(* ===== verification/SyscallGfx.v ===== *)
(** * Who may leave the graphics mode

    A frame theorem for the whole dispatcher of [Syscall.v]: a call by a task
    that does not own the graphics mode changes neither the mode nor the
    display. *)

From S2P Require Import Prelude Kring KHeap Paging Pipe Vfs Window Keyboard Mouse Loader Task Syscall SyscallSpec.

Create HintDb keeps_db.

Section gfx.
Context {K H N V : Type} `{!KHeap H} `{!NetSockets N} `{!NetOps N} `{!VgaOps V}.
Notation SS := (sys K H N V).

(** An operation that does not touch the graphics mode and the display. *)
Definition keeps_gfx {A} (m : M SS A) : Prop :=
  ∀ s a s', m s = Some (a, s') → s_gfx s' = s_gfx s ∧ s_vga s' = s_vga s.

Lemma keeps_ret {A} (a : A) : keeps_gfx (mret a).
Proof. intros s b s' [= _ <-]. done. Qed.
Lemma keeps_get : keeps_gfx get.
Proof. intros s b s' [= _ <-]. done. Qed.
Lemma keeps_lift {A} (o : option A) : keeps_gfx (lift o).
Proof. intros s b s'. unfold lift. destruct o; [|done]. intros [= _ <-]. done. Qed.
Lemma keeps_ub {A} : keeps_gfx (ub : M SS A).
Proof. done. Qed.
Lemma keeps_bind {A B} (m : M SS A) (f : A → M SS B) :
  keeps_gfx m → (∀ a, keeps_gfx (f a)) → keeps_gfx (m ≫= f).
Proof.
  intros Hm Hf s b s'. unfold mbind, M_bind. destruct (m s) as [[a s1]|] eqn:E; [|done]. intros E2.
  destruct (Hm _ _ _ E) as [H1 H2], (Hf a _ _ _ E2) as [H3 H4]. split; congruence.
Qed.
Lemma keeps_kern {A} (m : M (kern K H N) A) : keeps_gfx (on_kern m).
Proof. intros s b s'. unfold on_kern. destruct (m (s_kern s)) as [[a k]|]; [|done]. intros [= _ <-]. done. Qed.
Lemma keeps_kb {A} (m : M kb_t A) : keeps_gfx (on_kb m).
Proof. intros s b s'. unfold on_kb. destruct (m (s_kb s)) as [[a k]|]; [|done]. intros [= _ <-]. done. Qed.
Lemma keeps_mouse {A} (m : M mouse_t A) : keeps_gfx (on_mouse m).
Proof. intros s b s'. unfold on_mouse. destruct (m (s_mouse s)) as [[a k]|]; [|done]. intros [= _ <-]. done. Qed.
Lemma keeps_net {A} (f : N → A * N) : keeps_gfx (on_net f).
Proof. intros s b s'. unfold on_net. destruct (f _) as [a n]. intros [= _ <-]. done. Qed.
Lemma keeps_console f : keeps_gfx (modify (λ s : SS, with_console (f s) s)).
Proof. intros s b s' [= _ <-]. done. Qed.
Lemma keeps_debug f : keeps_gfx (modify (λ s : SS, with_debug (f s) s)).
Proof. intros s b s' [= _ <-]. done. Qed.
Lemma keeps_frame f : keeps_gfx (modify (with_frame f) : M SS unit).
Proof. intros s b s' [= _ <-]. done. Qed.
Lemma keeps_upd_current f : keeps_gfx (upd_current f : M SS unit).
Proof. intros s b s'. unfold upd_current. destruct (k_current _); [|done]. apply keeps_kern. Qed.
Lemma keeps_with_fds {A} (m : M (vst K) A) fds p : keeps_gfx (with_fds m fds p).
Proof.
  intros s b s'. unfold with_fds. destruct (m _) as [[a [v f]]|]; [|done].
  destruct (upd_current _ _) as [[u s1]|] eqn:E; [|done]. intros [= _ <-].
  apply keeps_upd_current in E as [H1 H2]. done.
Qed.

End gfx.

#[export] Hint Resolve keeps_ret keeps_get keeps_lift keeps_ub keeps_kern keeps_kb keeps_mouse keeps_net
  keeps_console keeps_debug keeps_frame keeps_upd_current keeps_with_fds : keeps_db.

(** A composition of operations that keep the display keeps it. *)
Ltac keeps :=
  repeat (cbv beta iota; first
    [ solve [eauto 2 with keeps_db nocore] | apply keeps_bind; [|intros ?] | case_match ]).

Section dispatch.
Context {K H N V : Type} `{!KHeap H} `{!NetSockets N} `{!NetOps N} `{!VgaOps V}.
Notation SS := (sys K H N V).

Lemma keeps_sret v : keeps_gfx (ret v : M SS sys_result).
Proof. apply keeps_ret. Qed.
Lemma keeps_fail : keeps_gfx (fail : M SS sys_result).
Proof. apply keeps_ret. Qed.
#[local] Hint Resolve keeps_sret keeps_fail : keeps_db.

Lemma keeps_task (f : task_t → M SS sys_result) : (∀ t, keeps_gfx (f t)) → keeps_gfx (with_current_task f).
Proof. intros Hf. unfold with_current_task. keeps. Qed.

Lemma keeps_table (f : Z → list vfs_fd_t → M SS sys_result) : (∀ p l, keeps_gfx (f p l)) → keeps_gfx (with_table f).
Proof. intros Hf. apply keeps_task. intros t. keeps. Qed.

Lemma keeps_by_pid (f : Z → M SS Z) : (∀ p, keeps_gfx (f p)) → keeps_gfx (by_pid f).
Proof. intros Hf. apply keeps_task. intros t. keeps. Qed.

Lemma keeps_uload n : ∀ va, keeps_gfx (uload n va : M SS (list Z)).
Proof. induction n as [|n IH]; intros va; cbn [uload]; keeps. Qed.

Lemma keeps_ustore l : ∀ va, keeps_gfx (ustore va l : M SS unit).
Proof. induction l as [|b l IH]; intros va; cbn [ustore]; keeps. Qed.
#[local] Hint Resolve keeps_uload keeps_ustore : keeps_db.

Lemma keeps_entries size l : ∀ va, keeps_gfx (store_entries size va l : M SS unit).
Proof. induction l as [|e l IH]; intros va; cbn [store_entries]; keeps. Qed.

Lemma keeps_string ptr : keeps_gfx (string_arg ptr : M SS _).
Proof. unfold string_arg, ustring. keeps. Qed.
#[local] Hint Resolve keeps_entries keeps_string : keeps_db.

Lemma keeps_path ptr : keeps_gfx (path_arg ptr : M SS _).
Proof. unfold path_arg. keeps. Qed.

Lemma keeps_write fd buf len : keeps_gfx (sys_do_write fd buf len : M SS Z).
Proof. unfold sys_do_write. keeps. Qed.
#[local] Hint Resolve keeps_path keeps_write : keeps_db.

Lemma keeps_argv n : ∀ argv i off, keeps_gfx (copy_argv n argv i off : M SS _).
Proof. induction n as [|n IH]; intros argv i off; cbn [copy_argv]; unfold uload32, ustring; keeps. Qed.
#[local] Hint Resolve keeps_argv : keeps_db.

Lemma keeps_on_path ebx f : keeps_gfx (on_path ebx f : M SS sys_result).
Proof. unfold on_path. keeps. Qed.
#[local] Hint Resolve keeps_on_path : keeps_db.

Lemma keeps_exec f : keeps_gfx (sys_do_exec f : M SS sys_result).
Proof. apply keeps_task. intros t. keeps. Qed.

Lemma keeps_spawn f argv argc : keeps_gfx (sys_do_spawn f argv argc : M SS sys_result).
Proof. unfold sys_do_spawn. keeps. Qed.

Lemma keeps_fread fd ptr len : keeps_gfx (do_fread fd ptr len : M SS sys_result).
Proof. apply keeps_table. intros p l. keeps. Qed.

Lemma keeps_fwrite fd buf : keeps_gfx (do_fwrite fd buf : M SS sys_result).
Proof. apply keeps_table. intros p l. keeps. Qed.
#[local] Hint Resolve keeps_exec keeps_spawn keeps_fread keeps_fwrite : keeps_db.

(** The calls other than the three that test the owner. *)
Lemma keeps_handler eax ebx ecx edx :
  eax ≠ SYS_EXIT → eax ≠ SYS_GFX_INIT → eax ≠ SYS_GFX_EXIT →
  keeps_gfx (syscall_handler eax ebx ecx edx : M SS sys_result).
Proof.
  intros H1 H2 H3. unfold syscall_handler.
  rewrite (proj2 (Z.eqb_neq _ _) H1), (proj2 (Z.eqb_neq _ _) H2), (proj2 (Z.eqb_neq _ _) H3).
  repeat (match goal with |- keeps_gfx (if ?b then _ else _) => destruct b end; [|]).
  all: try solve [eauto 2 with keeps_db nocore].
  all: try (apply keeps_task || apply keeps_table || apply keeps_by_pid; intros; solve [keeps]).
  all: try solve [unfold query, case_write, case_exec, case_spawn, sys_do_getkey, sys_do_wait, case_readdir, sys_do_readdir, task_list,
      case_shutdown, case_tasklist, sys_do_sleepms, sys_do_sbrk, sys_do_debug_exit, sys_do_kill, case_stat, case_rename,
      case_pipe_create, case_pipe_destroy, case_netget, case_netstats, case_sock_send, case_sock_recv,
      case_win_read, case_win_sendkey, case_win_list, case_getmouse; keeps].
  all: unfold case_win_write, case_win_read_text, case_fread, case_fwrite, case_getcwd; case_match; [solve [keeps]|].
  all: try (apply keeps_task || apply keeps_table || apply keeps_by_pid; intros); keeps.
Qed.

(** While another task owns the graphics mode. *)
Definition other_owner (s : SS) : Prop :=
  user_gfx_active (s_gfx s) = true ∧ t_id <$> s_current s ≠ Some (gfx_owner_pid (s_gfx s)).

Lemma keeps_init (s s' : SS) v : user_gfx_active (s_gfx s) = true → sys_do_gfx_init s = Some (v, s') → s' = s.
Proof. unfold sys_do_gfx_init, mbind, M_bind, get, mret, M_ret. intros ->. by intros [= _ <-]. Qed.

Lemma keeps_exit (s s' : SS) : other_owner s → sys_do_gfx_exit s = Some (tt, s') → s' = s.
Proof.
  intros [Ha Ho]. unfold sys_do_gfx_exit, mbind, M_bind, get, mret, M_ret. rewrite Ha. cbn [negb].
  rewrite bool_decide_eq_false_2 by done. cbn [negb]. by intros [= <-].
Qed.

Lemma keeps_task_exit (s s' : SS) code r : other_owner s → sys_do_exit code s = Some (r, s') →
  s_gfx s' = s_gfx s ∧ s_vga s' = s_vga s.
Proof.
  intros [Ha Ho]. unfold sys_do_exit. unfold mbind at 1, M_bind at 1, get. rewrite Ha, bool_decide_eq_false_2 by done.
  cbn [andb]. apply keeps_bind; [apply keeps_ret|]. intros ?. keeps.
Qed.

(** C26 (invariant): while the graphics mode is active, no system call of a task
    that does not own it, and no continuation of such a call, changes the mode,
    its owner or the display.  Killing the owner is such a call, so the display
    then stays in graphics mode for a task that no longer exists. *)
Theorem gfx_owner_only (s s' : SS) (eax ebx ecx edx : Z) (r : sys_result) :
  other_owner s →
  (syscall_handler eax ebx ecx edx s = Some (r, s') ∨ ∃ p, sys_resume p s = Some (r, s')) →
  s_gfx s' = s_gfx s ∧ s_vga s' = s_vga s.
Proof.
  intros Ho [E|[p E]].
  - destruct (decide (eax = SYS_EXIT)) as [->|H1]; [by apply (keeps_task_exit s s' (s32 ebx) r)|].
    destruct (decide (eax = SYS_GFX_INIT)) as [->|H2].
    { change (syscall_handler SYS_GFX_INIT ebx ecx edx) with (v ← sys_do_gfx_init; ret v : M SS sys_result) in E.
      unfold mbind, M_bind in E. destruct (sys_do_gfx_init s) as [[v s1]|] eqn:E1; [|done].
      apply keeps_init in E1 as ->; [|apply Ho]. by apply keeps_sret in E. }
    destruct (decide (eax = SYS_GFX_EXIT)) as [->|H3]; [|by apply (keeps_handler eax ebx ecx edx) in E].
    change (syscall_handler SYS_GFX_EXIT ebx ecx edx) with (sys_do_gfx_exit;; ret 0 : M SS sys_result) in E.
    unfold mbind, M_bind in E. destruct (sys_do_gfx_exit s) as [[[] s1]|] eqn:E1; [|done].
    apply keeps_exit in E1 as ->; [|done]. by apply keeps_sret in E.
  - revert E. assert (Hk : keeps_gfx (sys_resume p : M SS sys_result)); [|by apply Hk].
    unfold sys_resume, wait_resume. keeps.
Qed.
End dispatch.

(** A task that does not own the mode kills the owner: the mode stays active. *)
Definition gfx_sys : sys Z (set_heap 8) unit unit :=
  mk_sys two_tasks kb_boot mouse_boot (mk_gfx true true 0xFD000000 1024 768 16 7) tt [] [] (mk_iret 0 0 0 0 0).

Lemma gfx_owner_only_witness :
  ∃ s', syscall_handler SYS_KILL 7 0 0 gfx_sys = Some (SRet 0, s') ∧ user_gfx_active (s_gfx s') = true.
Proof.
  assert (Ho : other_owner gfx_sys) by (split; [reflexivity|discriminate]).
  destruct (syscall_handler SYS_KILL 7 0 0 gfx_sys) as [[r s']|] eqn:E; [|vm_compute in E; discriminate].
  destruct (gfx_owner_only gfx_sys s' SYS_KILL 7 0 0 r Ho (or_introl E)) as [Hg _].
  exists s'. split; [|rewrite Hg; reflexivity]. f_equal. f_equal.
  assert (Er : fst <$> syscall_handler SYS_KILL 7 0 0 gfx_sys = Some (SRet 0)) by (vm_compute; reflexivity).
  rewrite E in Er. by injection Er.
Defined.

==================================================

• _What this task involves_: Print the lines above, unchanged, from the start of the records to the line with "intros Hm Hf", including that final line.

• _Answer box_:
(* ===== verification/SyscallGfx.v ===== *)
(** * Who may leave the graphics mode

    A frame theorem for the whole dispatcher of [Syscall.v]: a call by a task
    that does not own the graphics mode changes neither the mode nor the
    display. *)

From S2P Require Import Prelude Kring KHeap Paging Pipe Vfs Window Keyboard Mouse Loader Task Syscall SyscallSpec.

Create HintDb keeps_db.

Section gfx.
Context {K H N V : Type} `{!KHeap H} `{!NetSockets N} `{!NetOps N} `{!VgaOps V}.
Notation SS := (sys K H N V).

(** An operation that does not touch the graphics mode and the display. *)
Definition keeps_gfx {A} (m : M SS A) : Prop :=
  ∀ s a s', m s = Some (a, s') → s_gfx s' = s_gfx s ∧ s_vga s' = s_vga s.

Lemma keeps_ret {A} (a : A) : keeps_gfx (mret a).
Proof. intros s b s' [= _ <-]. done. Qed.
Lemma keeps_get : keeps_gfx get.
Proof. intros s b s' [= _ <-]. done. Qed.
Lemma keeps_lift {A} (o : option A) : keeps_gfx (lift o).
Proof. intros s b s'. unfold lift. destruct o; [|done]. intros [= _ <-]. done. Qed.
Lemma keeps_ub {A} : keeps_gfx (ub : M SS A).
Proof. done. Qed.
Lemma keeps_bind {A B} (m : M SS A) (f : A → M SS B) :
  keeps_gfx m → (∀ a, keeps_gfx (f a)) → keeps_gfx (m ≫= f).
Proof.
  intros Hm Hf s b s'. unfold mbind, M_bind. destruct (m s) as [[a s1]|] eqn:E; [|done]. intros E2.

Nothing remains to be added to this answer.